● THE PROBLEM
Return exactly those lines of the material below that fall between the line holding "- congruence." and the line holding "split; cbn [k_mem set_mem use_lock].", inclusive.

● GIVEN DATA
Lemma pte_at_frame m m' pgdir va :
  (forall q a, table_page m pgdir q -> in_page a q -> ldb m' a = ldb m a) ->
  pte_at m' pgdir va = pte_at m pgdir va.
Proof.
  intros H. unfold pte_at.
  rewrite (pde_at_frame m m' pgdir (PDX va) (PDX_range va)) by (intros a; apply H; left; reflexivity).
  destruct (has (pde_at m pgdir (PDX va)) PTE_P) eqn:E; [|reflexivity].
  apply ld32_in_page; [apply PTX_range|]. intros a. apply H. right. exists (PDX va).
  split; [apply PDX_range|auto].
Qed.

Lemma dir_ok_frame m m' pgdir l :
  (forall a, in_page a pgdir -> ldb m' a = ldb m a) -> dir_ok m pgdir l -> dir_ok m' pgdir l.
Proof.
  intros Hf [H1 H2 H3 H4].
  assert (He : forall i, 0 <= i < 1024 -> pde_at m' pgdir i = pde_at m pgdir i)
    by (intros; apply pde_at_frame; assumption).
  split; auto.
  - intros i Hi. rewrite He by exact Hi. auto.
  - intros i j Hi Hj. rewrite !He by assumption. auto.
Qed.

Lemma dir_ok_sub m pgdir l l' : (forall p, p ∈ l' -> p ∈ l) -> dir_ok m pgdir l -> dir_ok m pgdir l'.
Proof.
  intros Hs [H1 H2 H3 H4]. split; [exact H1|intros Hin; apply H2, Hs, Hin| |exact H4].
  intros i Hi Hp. destruct (H3 i Hi Hp) as (? & Hn & ?).
  split; [assumption|]. split; [intros Hin; apply Hn, Hs, Hin|assumption].
Qed.

Lemma table_page_ok m pgdir l q : dir_ok m pgdir l -> table_page m pgdir q ->
  page_ok kend q /\ q ∉ l.
Proof.
  intros [H1 H2 H3 H4] [->|(i & Hi & Hp & ->)]; [auto|]. destruct (H3 i Hi Hp) as (? & ? & ?). auto.
Qed.

(** ** [walkpgdir] *)

Lemma walk_ro pgdir va s :
  walkpgdir pgdir va false s =
  Ret (let pde := pde_at (k_mem s) pgdir (PDX va) in
       if has pde PTE_P then ptpage pde + 4 * PTX va else 0, s).
Proof. unfold walkpgdir, ld, bind, gets, pde_at, ptpage. cbn. case_if; reflexivity. Qed.

Lemma walk_present pgdir va alloc s :
  has (pde_at (k_mem s) pgdir (PDX va)) PTE_P = true ->
  walkpgdir pgdir va alloc s = Ret (ptpage (pde_at (k_mem s) pgdir (PDX va)) + 4 * PTX va, s).
Proof. intros H. unfold walkpgdir, ld, bind, gets. unfold pde_at in *. rewrite H. reflexivity. Qed.

(** The memory after [walkpgdir] installed the table page [p]. *)
Definition mem_install (m : mem) (pgdir i p : Z) : mem :=
  st32 (memset m p 0 PGSIZE) (pgdir + 4 * i) (pde_new p).

Lemma install_frame m pgdir i p a : 0 <= i < 1024 ->
  ~ in_page a pgdir -> ~ in_page a p -> ldb (mem_install m pgdir i p) a = ldb m a.
Proof.
  intros Hi H1 H2. unfold mem_install. rewrite ldb_st32, ldb_memset by (unfold PGSIZE; lia).
  unfold in_page, PGSIZE in *. repeat case_if; try lia; reflexivity.
Qed.

Lemma install_pde m pgdir i p j :
  0 <= i < 1024 -> 0 <= j < 1024 -> page_ok kend p -> page_ok kend pgdir -> p <> pgdir ->
  pde_at (mem_install m pgdir i p) pgdir j = if i =? j then pde_new p else pde_at m pgdir j.
Proof.
  intros Hi Hj Hp Hd Hne. unfold pde_at, mem_install. case_if.
  - subst. rewrite ld32_st32_same. apply u32_small, pde_new_range, Hp.
  - rewrite ld32_st32_ne by lia. apply ld32_memset_out; [unfold PGSIZE; lia|].
    pose proof (page_ok_disjoint _ _ _ Hp Hd Hne). unfold PGSIZE in *. lia.
Qed.

Lemma install_dir_ok m pgdir i p l :
  0 <= i < 1024 -> dir_ok m pgdir (p :: l) -> page_ok kend p -> p ∉ l ->
  dir_ok (mem_install m pgdir i p) pgdir l.
Proof.
  intros Hi [H1 H2 H3 H4] Hp Hpl. apply not_elem_of_cons in H2 as [Hne Hfree].
  assert (He : forall j, 0 <= j < 1024 -> pde_at (mem_install m pgdir i p) pgdir j =
      if i =? j then pde_new p else pde_at m pgdir j) by (intros; apply install_pde; auto).
  assert (Hfr : forall j, 0 <= j < 1024 -> has (pde_at m pgdir j) PTE_P = true ->
      ptpage (pde_at m pgdir j) <> p)
    by (intros j Hj Hpj; destruct (H3 j Hj Hpj) as (_ & Hn & _);
        apply not_elem_of_cons in Hn; tauto).
  split; [exact H1|exact Hfree| |].
  - intros j Hj. rewrite He by exact Hj. case_if.
    + intros _. rewrite ptpage_new by exact Hp. auto.
    + intros Hpj. destruct (H3 j Hj Hpj) as (? & Hn & ?). apply not_elem_of_cons in Hn. tauto.
  - intros j k Hj Hk. rewrite !He by assumption. repeat case_if; try lia; intros Hpj Hpk.
    + rewrite ptpage_new by exact Hp. intros Heq. exfalso. apply (Hfr k); auto.
    + rewrite ptpage_new by exact Hp. intros Heq. exfalso. apply (Hfr j); auto.
    + apply H4; assumption.
Qed.

Lemma install_pte m pgdir i p l va :
  0 <= i < 1024 -> dir_ok m pgdir (p :: l) -> page_ok kend p -> p ∉ l ->
  has (pde_at m pgdir i) PTE_P = false ->
  pte_at (mem_install m pgdir i p) pgdir va = pte_at m pgdir va.
Proof.
  intros Hi [H1 H2 H3 H4] Hp Hpl Habs. apply not_elem_of_cons in H2 as [Hne _].
  unfold pte_at. rewrite install_pde by auto using PDX_range.
  destruct (Z.eqb_spec i (PDX va)) as [->|Hni].
  - rewrite Habs, has_pde_new, ptpage_new by exact Hp. unfold mem_install.
    pose proof (page_ok_disjoint _ _ _ Hp H1 ltac:(congruence)) as Hd.
    pose proof (PTX_range va). unfold PGSIZE in *.
    rewrite ld32_st32_ne by lia. apply ld32_memset_zero; lia.
  - destruct (has (pde_at m pgdir (PDX va)) PTE_P) eqn:Ep; [|reflexivity].
    destruct (H3 _ (PDX_range va) Ep) as (Hq & Hn & Hqd). apply not_elem_of_cons in Hn as [Hqp _].
    apply ld32_in_page; [apply PTX_range|]. intros a Ha.
    apply install_frame; [exact Hi| |]; intros Ha'.
    + eapply (pages_apart _ pgdir a Hq H1); eauto.
    + eapply (pages_apart _ p a Hq Hp); eauto.
Qed.

Lemma install_tables m pgdir i p l q :
  0 <= i < 1024 -> dir_ok m pgdir (p :: l) -> page_ok kend p ->
  has (pde_at m pgdir i) PTE_P = false ->
  table_page (mem_install m pgdir i p) pgdir q <-> table_page m pgdir q \/ q = p.
Proof.
  intros Hi [H1 H2 _ _] Hp Habs. apply not_elem_of_cons in H2 as [Hne _].
  assert (Hpde : forall j, 0 <= j < 1024 -> pde_at (mem_install m pgdir i p) pgdir j =
      if i =? j then pde_new p else pde_at m pgdir j) by (intros; apply install_pde; auto).
  unfold table_page. split.
  - intros [->|(j & Hj & Hpj & ->)]; [auto|]. rewrite Hpde in * by exact Hj.
    destruct (Z.eqb_spec i j); [right; apply ptpage_new, Hp|left; right; eauto].
  - intros [[->|(j & Hj & Hpj & ->)]| ->]; [auto| |]; right; [exists j|exists i]; rewrite Hpde by assumption.
    + destruct (Z.eqb_spec i j); [congruence|auto].
    + rewrite Z.eqb_refl. split; [exact Hi|]. split; [apply has_pde_new, Hp|].
      symmetry. apply ptpage_new, Hp.
Qed.

(** Memory changes outside the free pages keep the allocator's invariant. *)
Lemma kmem_inv_frame l s m' :
  kmem_inv kend l s -> (forall q a, q ∈ l -> in_page a q -> ldb m' a = ldb (k_mem s) a) ->
  kmem_inv kend l (set_mem m' s).
Proof.
  intros Hinv Hf. pose proof (kmem_inv_pages _ _ _ Hinv) as Hok.
  destruct Hinv as (Hl & Hnd & Hc). split; [exact Hl|]. split; [exact Hnd|].
  cbn [freelist k_mem set_mem]. eapply chain_ext; [|exact Hc]. intros q Hq.
  rewrite <- (Z.add_0_r q). change 0 with (4 * 0). apply ld32_in_page; [lia|].
  intros a. apply Hf, Hq.
Qed.

Lemma install_inv pgdir i p l s s1 :
  0 <= i < 1024 -> kmem_inv kend (p :: l) s -> dir_ok (k_mem s) pgdir (p :: l) ->
  kmem_inv kend l s1 -> k_mem s1 = k_mem s ->
  kmem_inv kend l (set_mem (mem_install (k_mem s) pgdir i p) s1).
Proof.
  intros Hi Hinv [H1 H2 _ _] Hinv1 Hm. apply kmem_inv_frame; [exact Hinv1|].
  pose proof (kmem_inv_pages _ _ _ Hinv) as Hok. rewrite Hm. apply not_elem_of_cons in H2 as [Hne Hd].
  assert (p ∉ l) by (destruct Hinv as (_ & Hnd & _); apply NoDup_cons in Hnd; tauto).
  intros q a Hq Ha. apply install_frame; [exact Hi| |]; intros Ha'.
  - eapply (pages_apart q pgdir a); eauto; [apply Hok; right; exact Hq|congruence].
  - eapply (pages_apart q p a); eauto; [apply Hok; right; exact Hq|apply Hok; left|congruence].
Qed.

(** A step that extends or edits the directory [pgdir]: it takes the pages
    [ts] for new tables, leaves [l'] free and changes only table pages. *)
Record space_step (pgdir : Z) (ts l' : list Z) (s s' : kmem) : Prop := mkspace {
  ss_inv : kmem_inv kend l' s';
  ss_dir : dir_ok (k_mem s') pgdir l';
  ss_lock : use_lock s' = use_lock s;
  ss_tables : forall q, table_page (k_mem s') pgdir q <-> table_page (k_mem s) pgdir q \/ q ∈ ts;
  ss_frame : forall a, (forall q, table_page (k_mem s') pgdir q -> ~ in_page a q) ->
    ldb (k_mem s') a = ldb (k_mem s) a }.

Lemma space_step_refl pgdir l s :
  kmem_inv kend l s -> dir_ok (k_mem s) pgdir l -> space_step pgdir [] l s s.
Proof. intros. split; auto. intros q. rewrite elem_of_nil. tauto. Qed.

Lemma space_step_trans pgdir ts1 ts2 l1 l2 s s1 s2 :
  space_step pgdir ts1 l1 s s1 -> space_step pgdir ts2 l2 s1 s2 ->
  space_step pgdir (ts1 ++ ts2) l2 s s2.
Proof.
  intros [_ _ Hu1 Ht1 Hf1] [Hi Hd Hu2 Ht2 Hf2]. split; auto.
  - congruence.
  - intros q. rewrite Ht2, Ht1, elem_of_app. tauto.
  - intros a Ha. rewrite Hf2 by exact Ha. apply Hf1. intros q Hq. apply Ha, Ht2. auto.
Qed.

(** A directory without a present entry at [i] gets the first free page. *)
Lemma install_step pgdir i p l s s1 :
  0 <= i < 1024 -> kmem_inv kend (p :: l) s -> dir_ok (k_mem s) pgdir (p :: l) ->
  has (pde_at (k_mem s) pgdir i) PTE_P = false ->
  kmem_inv kend l s1 -> k_mem s1 = k_mem s -> use_lock s1 = use_lock s ->
  space_step pgdir [p] l s (set_mem (mem_install (k_mem s) pgdir i p) s1).
Proof.
  intros Hi Hinv Hdir Ep Hinv1 Hm Hu.
  assert (Hp : page_ok kend p) by (apply (kmem_inv_pages _ _ _ Hinv); left).
  assert (Hpl : p ∉ l) by (destruct Hinv as (_ & Hnd & _); apply NoDup_cons in Hnd; tauto).
  pose proof (install_tables _ _ _ _ _ p Hi Hdir Hp Ep) as Htp.
  split; cbn [k_mem set_mem use_lock].
  - apply install_inv; assumption.
  - apply install_dir_ok; assumption.
  - exact Hu.
  - intros q. rewrite (install_tables _ _ _ _ l) by assumption.
    rewrite list_elem_of_singleton. reflexivity.
  - intros a Ha. apply install_frame; [exact Hi|apply Ha; left; reflexivity|].
    apply Ha, Htp. auto.
Qed.

(** [walkpgdir] with [alloc]: it either finds the table, or takes a page for it
    and leaves every entry as it was, or returns 0 because no page is free. *)
Lemma walk_alloc pgdir va l s :
  kmem_inv kend l s -> dir_ok (k_mem s) pgdir l ->
  exists r ts l' s',
    l = ts ++ l' /\ walkpgdir pgdir va true s = Ret (r, s') /\ space_step pgdir ts l' s s' /\
    (forall va, pte_at (k_mem s') pgdir va = pte_at (k_mem s) pgdir va) /\
    ((r = 0 /\ l' = []) \/
     (has (pde_at (k_mem s') pgdir (PDX va)) PTE_P = true /\
      r = ptpage (pde_at (k_mem s') pgdir (PDX va)) + 4 * PTX va)).
Proof.
  intros Hinv Hdir. destruct (has (pde_at (k_mem s) pgdir (PDX va)) PTE_P) eqn:Ep.
  - exists (ptpage (pde_at (k_mem s) pgdir (PDX va)) + 4 * PTX va), [], l, s.
    rewrite walk_present by exact Ep. split; [reflexivity|]. split; [reflexivity|].
    split; [apply space_step_refl; assumption|]. auto.
  - unfold walkpgdir, ld. unfold bind at 1, gets. pose proof Ep as Ep'.
    unfold pde_at in Ep'. rewrite Ep'. cbn [negb]. destruct l as [|p l].
    + destruct (kalloc_nil kend s Hinv) as (s' & Hk & Hi & Hm & Hu).
      rewrite (bind_step _ _ _ _ _ Hk). exists 0, [], [], s'.
      split; [reflexivity|]. split; [reflexivity|]. rewrite Hm. split; [|auto].
      split; rewrite ?Hm; auto. intros q. rewrite elem_of_nil. tauto.
    + destruct (kalloc_cons kend p l s Hinv) as (s1 & Hk & Hi & Hm & Hu).
      rewrite (bind_step _ _ _ _ _ Hk).
      assert (Hp : page_ok kend p) by (apply (kmem_inv_pages _ _ _ Hinv); left).
      pose proof (page_ok_pos _ _ Hp). case_if; [lia|].
      pose proof (dir_free _ _ _ Hdir) as Hdf. apply not_elem_of_cons in Hdf as [Hne _].
      exists (p + 4 * PTX va), [p], l, (set_mem (mem_install (k_mem s) pgdir (PDX va) p) s1).
      split; [reflexivity|].
      split; [unfold mset, st, mem_install, bind, modify, ret, set_mem; cbn; rewrite Hm; reflexivity|].
      split; [apply install_step; auto using PDX_range|]. cbn [k_mem set_mem].
      assert (p ∉ l) by (destruct Hinv as (_ & Hnd & _); apply NoDup_cons in Hnd; tauto).
      split; [intros va'; eapply install_pte; eauto using PDX_range|].
      rewrite install_pde, Z.eqb_refl, ptpage_new
        by (auto using PDX_range; apply (dir_page _ _ _ Hdir)).
      right. split; [apply has_pde_new, Hp|reflexivity].
Qed.
End Vm.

● TASK SOLUTION
  - congruence.
  - intros q. rewrite Ht2, Ht1, elem_of_app. tauto.
  - intros a Ha. rewrite Hf2 by exact Ha. apply Hf1. intros q Hq. apply Ha, Ht2. auto.
Qed.

(** A directory without a present entry at [i] gets the first free page. *)
Lemma install_step pgdir i p l s s1 :
  0 <= i < 1024 -> kmem_inv kend (p :: l) s -> dir_ok (k_mem s) pgdir (p :: l) ->
  has (pde_at (k_mem s) pgdir i) PTE_P = false ->
  kmem_inv kend l s1 -> k_mem s1 = k_mem s -> use_lock s1 = use_lock s ->
  space_step pgdir [p] l s (set_mem (mem_install (k_mem s) pgdir i p) s1).
Proof.
  intros Hi Hinv Hdir Ep Hinv1 Hm Hu.
  assert (Hp : page_ok kend p) by (apply (kmem_inv_pages _ _ _ Hinv); left).
  assert (Hpl : p ∉ l) by (destruct Hinv as (_ & Hnd & _); apply NoDup_cons in Hnd; tauto).
  pose proof (install_tables _ _ _ _ _ p Hi Hdir Hp Ep) as Htp.
  split; cbn [k_mem set_mem use_lock].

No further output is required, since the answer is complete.